Extracted data entries:
=== Section Start ===

(** The steps: a payload arrives, [err] being the answer of the pool if it is asked, or
    the goroutine or a worker does something else. *)
Inductive bus_label :=
  | BData (data : bytes) (err : option gerror)
  | BSend | BTicker | BStop | BTime (later : Z) | BTake (w : worker_ptr) | BDone (w : worker_ptr).

Definition lift (st : BusState) (o : option (WState Multicast)) : option BusState :=
  match o with
  | Some ws => Some {| b_workers := ws; b_submitted := b_submitted st |}
  | None => None
  end.

(** The case [data, ok := <-msgC], up to the inner [select]. *)
Definition bus_recv (st : BusState) (data : bytes) (err : option gerror) : option BusState :=
  match disp (b_workers st) with
  | Selecting =>
      match proto_Unmarshal data with
      | Err _ => Some st
      | Ok msg =>
          if bool_decide (Mc_Stream msg = ""%string) then
            match err with
            | None => Some {| b_workers := b_workers st; b_submitted := b_submitted st ++ [msg] |}
            | Some _ => Some st
            end
          else lift st (recv Mc_Stream (b_workers st) msg)
      end
  | _ => None
  end.

Definition bus_step (st : BusState) (l : bus_label) : option BusState :=
  let other l := lift st (wstep Mc_Stream bus_cap bus_idle_time (b_workers st) l) in
  match l with
  | BData data err => bus_recv st data err
  | BSend => other DSend
  | BTicker => other DTicker
  | BStop => other DStop
  | BTime later => other (DTime later)
  | BTake w => other (WTake w)
  | BDone w => other (WDone w)
  end.

Fixpoint bus_run (st : BusState) (ls : list bus_label) : option BusState :=
  match ls with
  | [] => Some st
  | l :: ls => match bus_step st l with Some st => bus_run st ls | None => None end
  end.

(** ** Lemmas *)

(** What the workers see of a step. *)
Definition worker_view (l : bus_label) : list (worker_label Multicast) :=
  match l with
  | BData data _ =>
      match proto_Unmarshal data with
      | Ok msg => if bool_decide (Mc_Stream msg = ""%string) then [] else [DRecv msg]
      | Err _ => []
      end
  | BSend => [DSend] | BTicker => [DTicker] | BStop => [DStop] | BTime later => [DTime later]
  | BTake w => [WTake w] | BDone w => [WDone w]
  end.

Definition workers_view (ls : list bus_label) : list (worker_label Multicast) :=
  mjoin (worker_view <$> ls).

(** The payloads that arrive, as messages. *)
Definition arrived (ls : list bus_label) : list Multicast :=
  omap (fun l => match l with
                 | BData data _ => match proto_Unmarshal data with Ok m => Some m | Err _ => None end
                 | _ => None
                 end) ls.

Lemma lift_Some st o st' :
  lift st o = Some st' <-> exists ws, o = Some ws /\
    st' = {| b_workers := ws; b_submitted := b_submitted st |}.
Proof. destruct o; simpl; naive_solver. Qed.

Lemma bus_step_view st l st' :
  bus_step st l = Some st' ->
  wrun Mc_Stream bus_cap bus_idle_time (b_workers st) (worker_view l) = Some (b_workers st').
Proof.
  destruct l; simpl; try (intros (ws & E & ->)%lift_Some; simpl; by rewrite ?E).
  unfold bus_recv. destruct (disp _); [|done|done].
  destruct (proto_Unmarshal data) as [m|]; [|by intros [= <-]]. case_bool_decide.
  - by destruct err; intros [= <-].
  - intros (ws & E & ->)%lift_Some. simpl. by rewrite E.
Qed.

Lemma bus_run_view ls st st' :
  bus_run st ls = Some st' ->
  wrun Mc_Stream bus_cap bus_idle_time (b_workers st) (workers_view ls) = Some (b_workers st').
Proof.
  revert st. induction ls as [|l ls IH]; intros st; simpl; [by intros [= <-]|].
  destruct (bus_step st l) as [st1|] eqn:E; [|done]. intros H.
  unfold workers_view. simpl. rewrite wrun_app, (bus_step_view _ _ _ E). by apply IH.
Qed.

Lemma workers_view_cons l ls : workers_view (l :: ls) = worker_view l ++ workers_view ls.
Proof. done. Qed.

Lemma arrived_cons l ls : arrived (l :: ls) = arrived [l] ++ arrived ls.
Proof. apply (omap_app _ [l] ls). Qed.

Lemma received_by_view ls :
  received_by (workers_view ls) = filter (fun m => Mc_Stream m <> ""%string) (arrived ls).
Proof.
  induction ls as [|l ls IH]; [done|]. rewrite workers_view_cons, arrived_cons, filter_app, <- IH.
  unfold received_by at 1. rewrite omap_app. f_equal. destruct l; try done.
  unfold arrived. simpl. destruct (proto_Unmarshal data) as [m|]; [|done].
  case_bool_decide; rewrite filter_cons; by case_decide.
Qed.

(** What [Publish] gives to the queue is the message, with a time. *)
Lemma Publish_payload now m q err m' data :
  Publish now m q = (err, m', Some data) ->
  proto_Marshal m' = Ok data /\ err = q /\
  m' = match Mc_Time m with None => SetTime m now | Some _ => m end /\
  Rep_ServiceCode (Mc_Content m) <> 0 /\ Rep_Code (Mc_Content m) <> 0 /\
  (Mc_Receiver m <> [] \/ Mc_ToEveryone m = true).
Proof.
  unfold Publish. destruct (Z.eqb_spec (Rep_ServiceCode (Mc_Content m)) 0); [done|].
  destruct (Z.eqb_spec (Rep_Code (Mc_Content m)) 0); [done|]. simpl.
  destruct (bool_decide _ && _) eqn:E; [done|].
  assert (Mc_Receiver m <> [] \/ Mc_ToEveryone m = true).
  { case_bool_decide; [right|by left]. by destruct (Mc_ToEveryone m). }
  destruct (proto_Marshal _) eqn:Hm; [|done]. intros [= <- <- ->]. done.
Qed.

(** A message that is complete is published as it is. *)
Lemma Publish_complete now m q t data :
  Rep_ServiceCode (Mc_Content m) <> 0 -> Rep_Code (Mc_Content m) <> 0 -> Mc_Receiver m <> [] ->
  Mc_Time m = Some t -> proto_Marshal m = Ok data -> Publish now m q = (q, m, Some data).
Proof.
  intros Hs Hc Hr Ht Hd. unfold Publish. rewrite (proj2 (Z.eqb_neq _ _) Hs), (proj2 (Z.eqb_neq _ _) Hc).
  rewrite bool_decide_false by done. simpl. by rewrite Ht, Hd.
Qed.
End Bus.

(** ** The claims *)
Section Claims.
Context `{PL : ProtoLaws Multicast}.

(** A publication: the time, the message and the payload. *)
Record publication := { pub_time : Z; pub_message : Multicast; pub_payload : bytes }.

(** The message as it goes out: with the time of the publication if it had none. *)
Definition stamped (p : publication) : Multicast :=
  match Mc_Time (pub_message p) with
  | None => SetTime (pub_message p) (pub_time p)
  | Some _ => pub_message p
  end.

Definition published (p : publication) : Prop :=
  (Publish (pub_time p) (pub_message p) None).2 = Some (pub_payload p).

(** The payloads that arrive in a run. *)
Definition payloads (ls : list bus_label) : list bytes :=
  omap (fun l => match l with BData data _ => Some data | _ => None end) ls.

Definition decode (data : bytes) : option Multicast :=
  match proto_Unmarshal data with Ok m => Some m | Err _ => None end.

Lemma arrived_payloads ls : arrived ls = omap decode (payloads ls).
Proof.
  induction ls as [|l ls IH]; [done|]. rewrite arrived_cons, IH.
  change (payloads (l :: ls)) with (payloads ([l] ++ ls)). unfold payloads at 2. rewrite omap_app, omap_app.
  by destruct l.
Qed.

=== Section End ===

PROBLEM DETAILS >>
Please give back only the lines between the first line of the entries and the line with "match err with", both ends included, word for word.

TASK SOLUTION >>
(** The steps: a payload arrives, [err] being the answer of the pool if it is asked, or
    the goroutine or a worker does something else. *)
Inductive bus_label :=
  | BData (data : bytes) (err : option gerror)
  | BSend | BTicker | BStop | BTime (later : Z) | BTake (w : worker_ptr) | BDone (w : worker_ptr).

Definition lift (st : BusState) (o : option (WState Multicast)) : option BusState :=
  match o with
  | Some ws => Some {| b_workers := ws; b_submitted := b_submitted st |}
  | None => None
  end.

(** The case [data, ok := <-msgC], up to the inner [select]. *)
Definition bus_recv (st : BusState) (data : bytes) (err : option gerror) : option BusState :=
  match disp (b_workers st) with
  | Selecting =>
      match proto_Unmarshal data with
      | Err _ => Some st
      | Ok msg =>
          if bool_decide (Mc_Stream msg = ""%string) then
            match err with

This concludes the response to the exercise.